▶ _Task objective_:
Exactly as given, transcribe each entry that follows.

START Records supplied

(** ** Read back *)

Definition read_signed (s : string) : Z := match strip_prefix "-" s with Some digits => - dec_value 0 digits | None => dec_value 0 s end.

Definition read_some {A} (f : string -> A) (s : string) : option A := if bool_decide (s = "") then None else Some (f s).

(** The second a date names. *)
Definition read_date (s : string) : Z :=
  match List.map (split "-") (split " " s), List.map (split ":") (split " " s) with
  | [[y; m; d]; _], [_; [h; mi; sec]] =>
    days_from_civil (dec_value 0 y) (dec_value 0 m) (dec_value 0 d) * 86400 + dec_value 0 h * 3600 + dec_value 0 mi * 60 + dec_value 0 sec
  | _, _ => 0
  end.

(** The satoshis an amount in bitcoins names. *)
Definition read_btc (s : string) : Z :=
  let '(sign, digits) := match strip_prefix "-" s with Some digits => (-1, digits) | None => (1, s) end in
  match split "." digits with [whole; decimals] => sign * (dec_value 0 whole * SATS_PER_BTC + dec_value 0 decimals) | _ => 0 end.

Definition read_row (line : string) : option TxSummary :=
  match split "," line with
  | [txid; date; height; confirmations; _; sats; _; fee] =>
    Some {| s_txid := txid; s_net_sats := read_signed sats; s_fee_sats := read_some (dec_value 0) fee;
            s_status := if bool_decide (height = "") then TxStatus.Pending else TxStatus.Confirmed (dec_value 0 height) (read_some read_date date);
            s_confirmations := dec_value 0 confirmations |}
  | _ => None
  end.

(** A summary as the wallet makes them. *)
Record summarised (tx : TxSummary) : Prop := {
  txid_plain : lacks "," (s_txid tx) = true /\ lacks "010" (s_txid tx) = true;
  sats_fit : in_i64 (s_net_sats tx);
  fee_fits : forall fee, s_fee_sats tx = Some fee -> 0 <= fee;
  confirmations_fit : 0 <= s_confirmations tx;
  status_fits : match s_status tx with
                | TxStatus.Confirmed height timestamp => in_u32 height /\ forall at_, timestamp = Some at_ -> in_u64 at_
                | TxStatus.Pending => True
                end;
}.

(** ** What a cell says *)

Lemma civil_year secs : in_u64 secs -> let '(year, month, day) := civil_date secs in 0 <= year /\ 0 <= month < 100 /\ 0 <= day < 100 /\ days_from_civil year month day = secs / 86400.
Proof.
  intros Hu. pose proof (civil_date_sound secs Hu) as Hs. destruct (civil_date_parts secs Hu) as (era & yoe & doy & mi & Hy & Hd & Hm & Hmd & _ & Hz & E).
  rewrite E in *. destruct Hs as [[Hmo Hda] Hs]. split; [|split; [lia|split; [|exact Hs]]].
  - assert (0 <= era). { unfold in_u64 in Hu. assert (0 <= secs / 86400) by (apply Z.div_pos; lia). assert (0 <= yoe / 4 <= 100) by (Z.div_mod_to_equations; lia). assert (0 <= yoe / 100 <= 4) by (Z.div_mod_to_equations; lia). lia. }
    destruct (mi <? 10); lia.
  - unfold days_in_month in Hda. destruct (_ =? 2); [destruct (is_leap _); lia|]. destruct (_ || _); lia.
Qed.

Lemma two_digits_lack c n : 0 <= n -> is_digit c = false -> lacks c (two_digits n) = true.
Proof. intros Hn Hc. apply digits_lack; [done|]. by apply pad_zero_digits. Qed.

Lemma year_digits n : 0 <= n -> pad_zero 4 (dec_signed n) = pad_zero 4 (dec n).
Proof. intros Hn. unfold dec_signed. by replace (n <? 0) with false by lia. Qed.

Lemma date_lacks c secs : in_u64 secs -> is_digit c = false -> (c =? "-")%char = false -> (c =? " ")%char = false -> (c =? ":")%char = false -> lacks c (format_utc secs) = true.
Proof.
  intros Hu Hc H1 H2 H3. pose proof (civil_year secs Hu) as Hy. unfold format_utc. destruct (civil_date secs) as [[y m] d]. destruct Hy as (Hy & Hm & Hd & _).
  assert (Hr : 0 <= secs mod 86400 < 86400) by (apply Z.mod_pos_bound; lia). set (rem := secs mod 86400) in *. clearbody rem.
  assert (0 <= rem / 3600) by (apply Z.div_pos; lia). assert (0 <= rem / 60 mod 60) by (apply Z.mod_pos_bound; lia). assert (0 <= rem mod 60) by (apply Z.mod_pos_bound; lia).
  rewrite year_digits by done. rewrite !lacks_app, !two_digits_lack by (done || lia). rewrite (digits_lack c (pad_zero 4 _) Hc) by (by apply pad_zero_digits).
  unfold lacks. cbn [str_all]. rewrite (Ascii.eqb_sym "-" c), (Ascii.eqb_sym " " c), (Ascii.eqb_sym ":" c), H1, H2, H3. done.
Qed.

END Records supplied

▶ _Answer section_:
(** ** Read back *)

Definition read_signed (s : string) : Z := match strip_prefix "-" s with Some digits => - dec_value 0 digits | None => dec_value 0 s end.

Definition read_some {A} (f : string -> A) (s : string) : option A := if bool_decide (s = "") then None else Some (f s).

(** The second a date names. *)
Definition read_date (s : string) : Z :=
  match List.map (split "-") (split " " s), List.map (split ":") (split " " s) with
  | [[y; m; d]; _], [_; [h; mi; sec]] =>
    days_from_civil (dec_value 0 y) (dec_value 0 m) (dec_value 0 d) * 86400 + dec_value 0 h * 3600 + dec_value 0 mi * 60 + dec_value 0 sec
  | _, _ => 0
  end.

(** The satoshis an amount in bitcoins names. *)
Definition read_btc (s : string) : Z :=
  let '(sign, digits) := match strip_prefix "-" s with Some digits => (-1, digits) | None => (1, s) end in
  match split "." digits with [whole; decimals] => sign * (dec_value 0 whole * SATS_PER_BTC + dec_value 0 decimals) | _ => 0 end.

Definition read_row (line : string) : option TxSummary :=
  match split "," line with
  | [txid; date; height; confirmations; _; sats; _; fee] =>
    Some {| s_txid := txid; s_net_sats := read_signed sats; s_fee_sats := read_some (dec_value 0) fee;
            s_status := if bool_decide (height = "") then TxStatus.Pending else TxStatus.Confirmed (dec_value 0 height) (read_some read_date date);
            s_confirmations := dec_value 0 confirmations |}
  | _ => None
  end.

(** A summary as the wallet makes them. *)
Record summarised (tx : TxSummary) : Prop := {
  txid_plain : lacks "," (s_txid tx) = true /\ lacks "010" (s_txid tx) = true;
  sats_fit : in_i64 (s_net_sats tx);
  fee_fits : forall fee, s_fee_sats tx = Some fee -> 0 <= fee;
  confirmations_fit : 0 <= s_confirmations tx;
  status_fits : match s_status tx with
                | TxStatus.Confirmed height timestamp => in_u32 height /\ forall at_, timestamp = Some at_ -> in_u64 at_
                | TxStatus.Pending => True
                end;
}.

(** ** What a cell says *)

Lemma civil_year secs : in_u64 secs -> let '(year, month, day) := civil_date secs in 0 <= year /\ 0 <= month < 100 /\ 0 <= day < 100 /\ days_from_civil year month day = secs / 86400.
Proof.
  intros Hu. pose proof (civil_date_sound secs Hu) as Hs. destruct (civil_date_parts secs Hu) as (era & yoe & doy & mi & Hy & Hd & Hm & Hmd & _ & Hz & E).
  rewrite E in *. destruct Hs as [[Hmo Hda] Hs]. split; [|split; [lia|split; [|exact Hs]]].
  - assert (0 <= era). { unfold in_u64 in Hu. assert (0 <= secs / 86400) by (apply Z.div_pos; lia). assert (0 <= yoe / 4 <= 100) by (Z.div_mod_to_equations; lia). assert (0 <= yoe / 100 <= 4) by (Z.div_mod_to_equations; lia). lia. }
    destruct (mi <? 10); lia.
  - unfold days_in_month in Hda. destruct (_ =? 2); [destruct (is_leap _); lia|]. destruct (_ || _); lia.
Qed.

Lemma two_digits_lack c n : 0 <= n -> is_digit c = false -> lacks c (two_digits n) = true.
Proof. intros Hn Hc. apply digits_lack; [done|]. by apply pad_zero_digits. Qed.

Lemma year_digits n : 0 <= n -> pad_zero 4 (dec_signed n) = pad_zero 4 (dec n).
Proof. intros Hn. unfold dec_signed. by replace (n <? 0) with false by lia. Qed.

Lemma date_lacks c secs : in_u64 secs -> is_digit c = false -> (c =? "-")%char = false -> (c =? " ")%char = false -> (c =? ":")%char = false -> lacks c (format_utc secs) = true.
Proof.
  intros Hu Hc H1 H2 H3. pose proof (civil_year secs Hu) as Hy. unfold format_utc. destruct (civil_date secs) as [[y m] d]. destruct Hy as (Hy & Hm & Hd & _).
  assert (Hr : 0 <= secs mod 86400 < 86400) by (apply Z.mod_pos_bound; lia). set (rem := secs mod 86400) in *. clearbody rem.
  assert (0 <= rem / 3600) by (apply Z.div_pos; lia). assert (0 <= rem / 60 mod 60) by (apply Z.mod_pos_bound; lia). assert (0 <= rem mod 60) by (apply Z.mod_pos_bound; lia).
  rewrite year_digits by done. rewrite !lacks_app, !two_digits_lack by (done || lia). rewrite (digits_lack c (pad_zero 4 _) Hc) by (by apply pad_zero_digits).
  unfold lacks. cbn [str_all]. rewrite (Ascii.eqb_sym "-" c), (Ascii.eqb_sym " " c), (Ascii.eqb_sym ":" c), H1, H2, H3. done.
Qed.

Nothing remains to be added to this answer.